Stored data
--------------------------------------------------
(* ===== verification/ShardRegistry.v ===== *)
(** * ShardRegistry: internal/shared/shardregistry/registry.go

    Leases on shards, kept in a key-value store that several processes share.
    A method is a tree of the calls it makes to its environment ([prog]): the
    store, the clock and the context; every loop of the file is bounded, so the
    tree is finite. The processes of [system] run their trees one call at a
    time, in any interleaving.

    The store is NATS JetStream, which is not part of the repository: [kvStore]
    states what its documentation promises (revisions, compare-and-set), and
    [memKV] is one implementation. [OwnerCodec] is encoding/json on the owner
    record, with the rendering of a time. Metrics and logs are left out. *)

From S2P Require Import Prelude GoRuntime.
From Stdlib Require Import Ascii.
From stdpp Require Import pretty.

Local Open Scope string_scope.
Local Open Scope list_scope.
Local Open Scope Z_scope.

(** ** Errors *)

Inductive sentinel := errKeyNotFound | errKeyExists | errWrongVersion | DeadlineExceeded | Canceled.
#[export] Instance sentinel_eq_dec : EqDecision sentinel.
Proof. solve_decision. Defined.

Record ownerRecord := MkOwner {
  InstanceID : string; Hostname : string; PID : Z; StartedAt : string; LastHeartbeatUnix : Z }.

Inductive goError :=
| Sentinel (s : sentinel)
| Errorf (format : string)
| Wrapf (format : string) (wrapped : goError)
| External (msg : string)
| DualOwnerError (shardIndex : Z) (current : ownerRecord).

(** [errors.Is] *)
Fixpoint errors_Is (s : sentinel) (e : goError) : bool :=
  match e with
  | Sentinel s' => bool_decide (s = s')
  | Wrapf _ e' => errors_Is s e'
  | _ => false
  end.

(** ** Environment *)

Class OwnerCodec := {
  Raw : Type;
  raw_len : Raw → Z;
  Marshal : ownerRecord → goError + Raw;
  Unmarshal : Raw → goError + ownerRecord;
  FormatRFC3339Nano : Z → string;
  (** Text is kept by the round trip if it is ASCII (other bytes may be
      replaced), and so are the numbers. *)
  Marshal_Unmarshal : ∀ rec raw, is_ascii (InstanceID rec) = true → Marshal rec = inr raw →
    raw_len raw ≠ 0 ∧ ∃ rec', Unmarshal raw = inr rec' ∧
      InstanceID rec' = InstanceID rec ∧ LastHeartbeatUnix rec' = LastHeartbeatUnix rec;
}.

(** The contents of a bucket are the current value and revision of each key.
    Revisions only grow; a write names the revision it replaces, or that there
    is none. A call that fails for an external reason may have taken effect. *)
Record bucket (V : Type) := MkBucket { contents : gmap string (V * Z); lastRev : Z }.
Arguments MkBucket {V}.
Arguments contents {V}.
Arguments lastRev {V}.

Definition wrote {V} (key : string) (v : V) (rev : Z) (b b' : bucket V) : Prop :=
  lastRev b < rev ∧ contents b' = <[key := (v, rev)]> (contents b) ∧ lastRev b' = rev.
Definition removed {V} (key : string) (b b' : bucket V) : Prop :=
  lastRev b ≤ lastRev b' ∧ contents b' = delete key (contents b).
--------------------------------------------------
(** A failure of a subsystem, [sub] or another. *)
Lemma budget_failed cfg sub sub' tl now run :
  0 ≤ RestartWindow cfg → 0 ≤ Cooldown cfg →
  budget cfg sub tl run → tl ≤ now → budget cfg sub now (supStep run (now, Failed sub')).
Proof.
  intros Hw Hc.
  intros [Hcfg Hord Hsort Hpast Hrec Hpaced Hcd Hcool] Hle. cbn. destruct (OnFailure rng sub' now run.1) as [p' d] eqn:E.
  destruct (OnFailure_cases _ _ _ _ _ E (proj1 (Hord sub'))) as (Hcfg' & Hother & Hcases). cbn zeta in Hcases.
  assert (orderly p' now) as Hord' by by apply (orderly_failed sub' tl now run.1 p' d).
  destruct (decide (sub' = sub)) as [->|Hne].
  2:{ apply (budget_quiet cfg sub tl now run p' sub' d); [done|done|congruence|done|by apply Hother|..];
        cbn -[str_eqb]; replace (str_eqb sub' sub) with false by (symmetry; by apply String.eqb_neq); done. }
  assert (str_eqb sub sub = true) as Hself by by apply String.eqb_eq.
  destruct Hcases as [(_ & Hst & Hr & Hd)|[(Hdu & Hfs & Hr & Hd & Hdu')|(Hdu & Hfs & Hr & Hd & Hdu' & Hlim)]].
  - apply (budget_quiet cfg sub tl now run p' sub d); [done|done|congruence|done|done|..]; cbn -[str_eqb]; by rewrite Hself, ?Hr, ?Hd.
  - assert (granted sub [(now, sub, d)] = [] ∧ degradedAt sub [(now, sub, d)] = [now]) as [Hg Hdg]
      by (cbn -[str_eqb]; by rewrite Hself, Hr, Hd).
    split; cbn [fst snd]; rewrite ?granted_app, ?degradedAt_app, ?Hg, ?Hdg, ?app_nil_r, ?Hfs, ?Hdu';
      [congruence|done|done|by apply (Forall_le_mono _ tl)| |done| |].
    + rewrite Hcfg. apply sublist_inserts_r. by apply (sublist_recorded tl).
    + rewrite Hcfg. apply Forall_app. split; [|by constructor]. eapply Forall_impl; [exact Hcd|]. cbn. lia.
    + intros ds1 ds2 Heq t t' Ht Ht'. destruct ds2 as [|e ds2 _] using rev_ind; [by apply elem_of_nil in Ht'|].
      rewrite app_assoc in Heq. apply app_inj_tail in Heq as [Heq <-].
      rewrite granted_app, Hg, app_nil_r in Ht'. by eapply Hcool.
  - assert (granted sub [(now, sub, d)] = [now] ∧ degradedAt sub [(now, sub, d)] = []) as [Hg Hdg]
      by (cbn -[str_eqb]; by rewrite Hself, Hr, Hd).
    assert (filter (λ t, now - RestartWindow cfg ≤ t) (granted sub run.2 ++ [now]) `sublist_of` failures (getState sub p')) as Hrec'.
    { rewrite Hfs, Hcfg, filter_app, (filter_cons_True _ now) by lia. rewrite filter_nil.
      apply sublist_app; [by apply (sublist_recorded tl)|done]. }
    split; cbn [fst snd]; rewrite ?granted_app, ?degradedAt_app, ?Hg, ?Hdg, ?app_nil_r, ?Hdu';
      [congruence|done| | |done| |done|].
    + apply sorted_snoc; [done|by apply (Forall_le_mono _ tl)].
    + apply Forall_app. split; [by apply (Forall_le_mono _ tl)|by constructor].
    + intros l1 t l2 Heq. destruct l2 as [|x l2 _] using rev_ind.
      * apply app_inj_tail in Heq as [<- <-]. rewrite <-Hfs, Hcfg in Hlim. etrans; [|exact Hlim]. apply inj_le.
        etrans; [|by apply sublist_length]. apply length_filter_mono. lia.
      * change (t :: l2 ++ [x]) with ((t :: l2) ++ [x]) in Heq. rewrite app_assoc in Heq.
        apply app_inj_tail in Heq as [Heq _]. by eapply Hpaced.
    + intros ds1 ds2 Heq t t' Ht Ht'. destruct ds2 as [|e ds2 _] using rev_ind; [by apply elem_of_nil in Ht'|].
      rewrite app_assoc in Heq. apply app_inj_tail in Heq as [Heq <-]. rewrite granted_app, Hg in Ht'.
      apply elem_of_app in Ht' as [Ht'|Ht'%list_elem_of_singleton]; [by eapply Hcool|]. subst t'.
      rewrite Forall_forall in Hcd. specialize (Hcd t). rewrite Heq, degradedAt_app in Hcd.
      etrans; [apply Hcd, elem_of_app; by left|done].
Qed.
--------------------------------------------------
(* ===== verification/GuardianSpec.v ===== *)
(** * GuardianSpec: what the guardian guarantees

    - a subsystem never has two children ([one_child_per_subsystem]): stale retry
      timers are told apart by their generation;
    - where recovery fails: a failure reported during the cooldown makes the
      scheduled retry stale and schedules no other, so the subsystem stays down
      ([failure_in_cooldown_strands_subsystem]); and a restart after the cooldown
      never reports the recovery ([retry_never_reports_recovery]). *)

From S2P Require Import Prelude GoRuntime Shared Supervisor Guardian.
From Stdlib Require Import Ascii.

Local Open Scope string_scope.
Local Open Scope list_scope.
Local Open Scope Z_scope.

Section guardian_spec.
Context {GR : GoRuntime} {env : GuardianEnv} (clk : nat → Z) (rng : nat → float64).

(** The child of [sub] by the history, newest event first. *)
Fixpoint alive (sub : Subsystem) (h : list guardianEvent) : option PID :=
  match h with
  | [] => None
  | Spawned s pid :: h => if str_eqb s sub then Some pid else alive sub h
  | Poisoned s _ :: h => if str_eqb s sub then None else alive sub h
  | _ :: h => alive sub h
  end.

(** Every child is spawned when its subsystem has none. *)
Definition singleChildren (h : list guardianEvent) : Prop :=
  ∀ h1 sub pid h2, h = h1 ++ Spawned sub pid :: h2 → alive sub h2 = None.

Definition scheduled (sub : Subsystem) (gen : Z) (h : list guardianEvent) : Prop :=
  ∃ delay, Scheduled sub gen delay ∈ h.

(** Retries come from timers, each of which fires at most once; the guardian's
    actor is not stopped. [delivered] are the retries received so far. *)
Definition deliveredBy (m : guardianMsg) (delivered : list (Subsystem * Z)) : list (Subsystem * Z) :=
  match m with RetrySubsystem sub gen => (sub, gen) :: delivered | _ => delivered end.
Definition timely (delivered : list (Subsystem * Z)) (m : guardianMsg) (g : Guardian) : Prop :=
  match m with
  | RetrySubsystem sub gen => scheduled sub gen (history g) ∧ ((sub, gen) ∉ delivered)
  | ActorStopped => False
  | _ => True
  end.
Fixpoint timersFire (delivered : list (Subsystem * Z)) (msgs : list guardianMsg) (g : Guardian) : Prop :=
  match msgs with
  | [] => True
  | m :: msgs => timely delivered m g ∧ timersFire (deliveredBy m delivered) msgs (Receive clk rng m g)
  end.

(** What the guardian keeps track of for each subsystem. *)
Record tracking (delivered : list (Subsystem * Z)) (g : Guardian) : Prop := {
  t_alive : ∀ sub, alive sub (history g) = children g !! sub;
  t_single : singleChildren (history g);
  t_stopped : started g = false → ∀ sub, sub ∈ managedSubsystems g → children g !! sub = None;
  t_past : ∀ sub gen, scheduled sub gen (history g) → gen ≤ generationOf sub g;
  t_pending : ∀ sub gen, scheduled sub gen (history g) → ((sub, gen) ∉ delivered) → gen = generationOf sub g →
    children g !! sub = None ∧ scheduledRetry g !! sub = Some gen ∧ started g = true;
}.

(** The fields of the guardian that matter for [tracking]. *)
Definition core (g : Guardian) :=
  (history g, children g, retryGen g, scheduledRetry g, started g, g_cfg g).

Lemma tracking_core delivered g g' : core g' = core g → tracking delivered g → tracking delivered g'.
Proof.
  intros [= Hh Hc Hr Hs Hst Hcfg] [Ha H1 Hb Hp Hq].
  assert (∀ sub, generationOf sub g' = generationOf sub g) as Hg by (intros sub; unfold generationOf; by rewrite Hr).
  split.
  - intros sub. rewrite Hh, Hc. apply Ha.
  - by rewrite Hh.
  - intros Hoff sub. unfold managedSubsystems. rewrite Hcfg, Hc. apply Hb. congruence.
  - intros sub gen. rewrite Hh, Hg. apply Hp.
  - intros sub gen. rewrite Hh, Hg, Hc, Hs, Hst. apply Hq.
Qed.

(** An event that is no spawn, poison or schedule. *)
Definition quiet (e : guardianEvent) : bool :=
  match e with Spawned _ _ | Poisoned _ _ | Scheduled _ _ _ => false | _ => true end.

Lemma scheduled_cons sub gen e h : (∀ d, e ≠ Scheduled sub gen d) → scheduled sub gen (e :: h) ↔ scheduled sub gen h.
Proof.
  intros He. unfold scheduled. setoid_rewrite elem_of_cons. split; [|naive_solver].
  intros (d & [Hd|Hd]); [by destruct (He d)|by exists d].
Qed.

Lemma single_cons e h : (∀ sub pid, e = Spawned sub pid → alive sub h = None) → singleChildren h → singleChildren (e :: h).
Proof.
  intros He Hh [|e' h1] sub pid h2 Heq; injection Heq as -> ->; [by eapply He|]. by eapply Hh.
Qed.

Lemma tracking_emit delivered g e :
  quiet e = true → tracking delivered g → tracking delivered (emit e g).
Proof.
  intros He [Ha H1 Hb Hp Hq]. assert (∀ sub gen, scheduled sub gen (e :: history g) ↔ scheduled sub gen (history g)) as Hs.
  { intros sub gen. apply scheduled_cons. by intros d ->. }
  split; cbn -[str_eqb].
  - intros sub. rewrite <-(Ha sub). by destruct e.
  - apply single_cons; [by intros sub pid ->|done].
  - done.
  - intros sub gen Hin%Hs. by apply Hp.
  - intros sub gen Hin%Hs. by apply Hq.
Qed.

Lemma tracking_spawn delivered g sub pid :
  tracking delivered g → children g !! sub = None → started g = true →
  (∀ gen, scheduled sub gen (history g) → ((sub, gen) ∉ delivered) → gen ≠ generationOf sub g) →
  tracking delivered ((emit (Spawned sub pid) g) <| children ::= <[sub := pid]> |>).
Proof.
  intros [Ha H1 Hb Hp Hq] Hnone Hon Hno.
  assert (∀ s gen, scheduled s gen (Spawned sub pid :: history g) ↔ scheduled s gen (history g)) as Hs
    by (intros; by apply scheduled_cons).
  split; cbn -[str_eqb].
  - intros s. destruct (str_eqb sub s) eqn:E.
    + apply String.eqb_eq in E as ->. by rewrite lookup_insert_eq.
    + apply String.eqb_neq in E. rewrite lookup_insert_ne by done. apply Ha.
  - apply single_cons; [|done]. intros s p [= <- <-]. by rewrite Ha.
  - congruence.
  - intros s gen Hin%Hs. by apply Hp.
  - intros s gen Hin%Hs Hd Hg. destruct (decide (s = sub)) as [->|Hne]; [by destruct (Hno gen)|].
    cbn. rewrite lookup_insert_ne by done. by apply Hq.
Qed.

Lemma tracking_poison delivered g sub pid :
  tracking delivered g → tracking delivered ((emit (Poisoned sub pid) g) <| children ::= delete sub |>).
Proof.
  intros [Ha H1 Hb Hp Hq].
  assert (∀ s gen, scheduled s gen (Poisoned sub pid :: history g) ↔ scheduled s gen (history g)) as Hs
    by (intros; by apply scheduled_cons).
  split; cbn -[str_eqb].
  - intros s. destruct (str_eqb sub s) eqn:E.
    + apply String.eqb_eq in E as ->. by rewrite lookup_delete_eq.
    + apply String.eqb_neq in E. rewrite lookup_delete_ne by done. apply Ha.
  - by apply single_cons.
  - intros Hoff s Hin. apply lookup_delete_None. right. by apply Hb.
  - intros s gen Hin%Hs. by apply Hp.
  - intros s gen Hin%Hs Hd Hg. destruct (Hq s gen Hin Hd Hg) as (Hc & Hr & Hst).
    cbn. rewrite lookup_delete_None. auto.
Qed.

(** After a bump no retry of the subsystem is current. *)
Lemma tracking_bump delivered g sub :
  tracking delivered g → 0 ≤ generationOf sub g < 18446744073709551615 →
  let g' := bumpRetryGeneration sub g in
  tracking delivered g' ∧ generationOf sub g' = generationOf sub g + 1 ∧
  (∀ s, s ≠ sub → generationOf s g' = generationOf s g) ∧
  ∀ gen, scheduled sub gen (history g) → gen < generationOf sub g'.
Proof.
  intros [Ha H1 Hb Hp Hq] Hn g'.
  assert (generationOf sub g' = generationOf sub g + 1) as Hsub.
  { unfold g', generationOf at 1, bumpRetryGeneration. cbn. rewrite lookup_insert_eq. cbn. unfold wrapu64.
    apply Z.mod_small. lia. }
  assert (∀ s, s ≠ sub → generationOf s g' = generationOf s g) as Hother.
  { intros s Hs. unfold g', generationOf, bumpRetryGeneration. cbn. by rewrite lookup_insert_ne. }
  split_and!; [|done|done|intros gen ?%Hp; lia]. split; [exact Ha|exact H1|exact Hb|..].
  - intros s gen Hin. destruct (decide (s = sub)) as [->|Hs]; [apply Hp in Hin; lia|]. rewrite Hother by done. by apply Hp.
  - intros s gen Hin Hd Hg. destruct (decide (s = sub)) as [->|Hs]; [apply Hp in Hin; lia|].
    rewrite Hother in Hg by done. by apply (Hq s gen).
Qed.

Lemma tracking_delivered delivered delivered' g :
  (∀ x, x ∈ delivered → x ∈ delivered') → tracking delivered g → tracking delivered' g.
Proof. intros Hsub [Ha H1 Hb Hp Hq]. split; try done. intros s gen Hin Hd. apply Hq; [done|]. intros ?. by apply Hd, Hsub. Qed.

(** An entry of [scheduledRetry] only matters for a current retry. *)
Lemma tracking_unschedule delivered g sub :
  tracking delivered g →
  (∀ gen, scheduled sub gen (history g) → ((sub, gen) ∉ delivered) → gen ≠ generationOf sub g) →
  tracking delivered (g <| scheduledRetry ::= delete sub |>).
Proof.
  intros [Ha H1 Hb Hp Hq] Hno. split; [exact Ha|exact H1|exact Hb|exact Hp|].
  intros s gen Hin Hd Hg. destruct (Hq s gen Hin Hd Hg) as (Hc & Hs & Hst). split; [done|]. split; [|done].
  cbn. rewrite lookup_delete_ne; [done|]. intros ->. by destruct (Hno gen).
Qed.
--------------------------------------------------
About this exercise: What is the number of lines in these records that contain "else"? Reply with the number only.

Finished exercise: 2